Until recently, I’ve considered Bitcoin to be a shady digital currency that facilitates the activities of drug lords, arms dealers, smugglers, prostitution rings, and other nefarious activities that hide in the shadows of an open market. In recent years, however, Bitcoin, has been moving into more pedestrian and lawful activities. Many online stores, pubs and coffee shops now accept Bitcoin. On April 1st, PeerJ announced that it would start accepting Bitcoin, leading some to wonder whether it was a clever joke. Nope. No joke.
This post is not about Bitcoin as a financial tool — publishers can decide how they want to structure their own financial transactions — but to explore how the technology behind Bitcoin — the blockchain — can be used to solve the intractable problems of authentication and usage accounting.
For more than a decade, publishers and institutions have settled, in most cases, on an IP-model for authentication to paywalled material.
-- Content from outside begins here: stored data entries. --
(* ===== verification/ComputeFacts.v ===== *)
(** * ComputeFacts: how the builder's maps evolve

    Two facts carry the theorems on [Compute]: every step of the builder only
    grows its maps ([builder_grows]), and every step keeps each entry keyed,
    explained and attributed to allowed sections ([builder_good]). *)
From S2P Require Import Prelude Config Snapshot Plan Compute.

(** ** Growth of a map of entries *)
Section entries.
Context {T : Type} `{PlanEntry T}.

Definition entry_le (e e' : T) : Prop :=
  entry_sections e ⊆ entry_sections e' ∧ entry_reasons e ⊆ entry_reasons e'.

#[export] Instance entry_le_preorder : PreOrder entry_le.
Proof. split; [by intros e|]. intros e1 e2 e3 [] []. split; by etrans. Qed.

Definition map_grows {K} `{Countable K} (m m' : gmap K T) : Prop :=
  ∀ k e, m !! k = Some e → ∃ e', m' !! k = Some e' ∧ entry_le e e'.

#[export] Instance map_grows_preorder {K} `{Countable K} : PreOrder (map_grows (K := K)).
Proof.
  split; [intros m k e He; by exists e|].
  intros m1 m2 m3 H12 H23 k e (e2 & He2 & Hle)%H12.
  apply H23 in He2 as (e3 & He3 & Hle'). exists e3. split; [done|]. by etrans.
Qed.

(** An update that records section [sn] (unless it is the empty name) and the
    reasons [rs], and keeps the rest. *)
Definition adds (sn : string) (rs : list Reason) (f : T → T) : Prop := ∀ e,
  entry_key (f e) = entry_key e ∧
  (∀ s, s ∈ entry_sections (f e) ↔ s ∈ entry_sections e ∨ (s = sn ∧ s ∈ entry_sections (f e))) ∧
  (sn ≠ "" → sn ∈ entry_sections (f e)) ∧
  entry_reasons (f e) = appendReasons (entry_reasons e) rs.

Lemma adds_le sn rs f e : adds sn rs f → entry_le e (f e).
Proof.
  intros (_ & Hs & _ & Hr)%(λ H, H e). split; intros x Hx.
  - apply Hs. by left.
  - rewrite Hr. apply elem_of_append_uniques. by left.
Qed.

Lemma insert_grows {K} `{Countable K} (m : gmap K T) k e' :
  (∀ e, m !! k = Some e → entry_le e e') → map_grows m (<[k := e']> m).
Proof.
  intros Hle k' e He. destruct (decide (k = k')) as [<-|Hne].
  - exists e'. rewrite lookup_insert_eq. auto.
  - exists e. by rewrite lookup_insert_ne.
Qed.

Lemma insert_default_grows {K} `{Countable K} (m : gmap K T) k new sn rs f :
  adds sn rs f → map_grows m (<[k := f (default new (m !! k))]> m).
Proof. intros Ha. apply insert_grows. intros e ->. simpl. by eapply adds_le. Qed.

(** The map has an entry for [k] that names [sn] and carries [rs]. *)
Definition has {K} `{Countable K} (sn : string) (rs : list Reason) (m : gmap K T) (k : K) : Prop :=
  ∃ e, m !! k = Some e ∧ (sn ≠ "" → sn ∈ entry_sections e) ∧ rs ⊆ entry_reasons e.

Lemma has_grows {K} `{Countable K} sn rs (m m' : gmap K T) k :
  map_grows m m' → has sn rs m k → has sn rs m' k.
Proof.
  intros Hg (e & (e' & He' & [Hs Hr])%Hg & Hsn & Hrs). exists e'. split; [done|].
  split; [auto|]. by etrans.
Qed.

Lemma insert_default_has {K} `{Countable K} (m : gmap K T) k new sn rs f :
  adds sn rs f → has sn rs (<[k := f (default new (m !! k))]> m) k.
Proof.
  intros Ha. set (e := default new (m !! k)). destruct (Ha e) as (_ & _ & Hsn & Hr).
  exists (f e). rewrite lookup_insert_eq. repeat split; [done|].
  intros x Hx. rewrite Hr. apply elem_of_append_uniques. by right.
Qed.

(** ** Entries that are keyed, explained and attributed to sections in [Q] *)
Definition good (Q : string → Prop) (k : string) (e : T) : Prop :=
  entry_key e = k ∧ entry_reasons e ≠ [] ∧ ∀ s, s ∈ entry_sections e → Q s.

Definition fresh_entry (k : string) (e : T) : Prop :=
  entry_key e = k ∧ entry_sections e = [].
If you’re a researcher or graduate student or librarian sitting in front of a computer that is physically located within an IP range, you have access. If you don’t, you need to find a work-around, like a proxy-server (a computer that sits within an authenticated IP range), or a virtual private network (VPN), which creates a secure connection that mimics a physical one. There are other models for remote authentication, none of them, in my opinion works exceptionally well, especially if you are an infrequent user. We should not be surprised to find that people who should have access to this paywalled material ultimately decide to turn to the dark web, like Sci-Hub, for their access. If publishers wish to keep with a traditional paywall model, they will need to develop a simpler authentication model that identifies individuals and not the network location of their devices.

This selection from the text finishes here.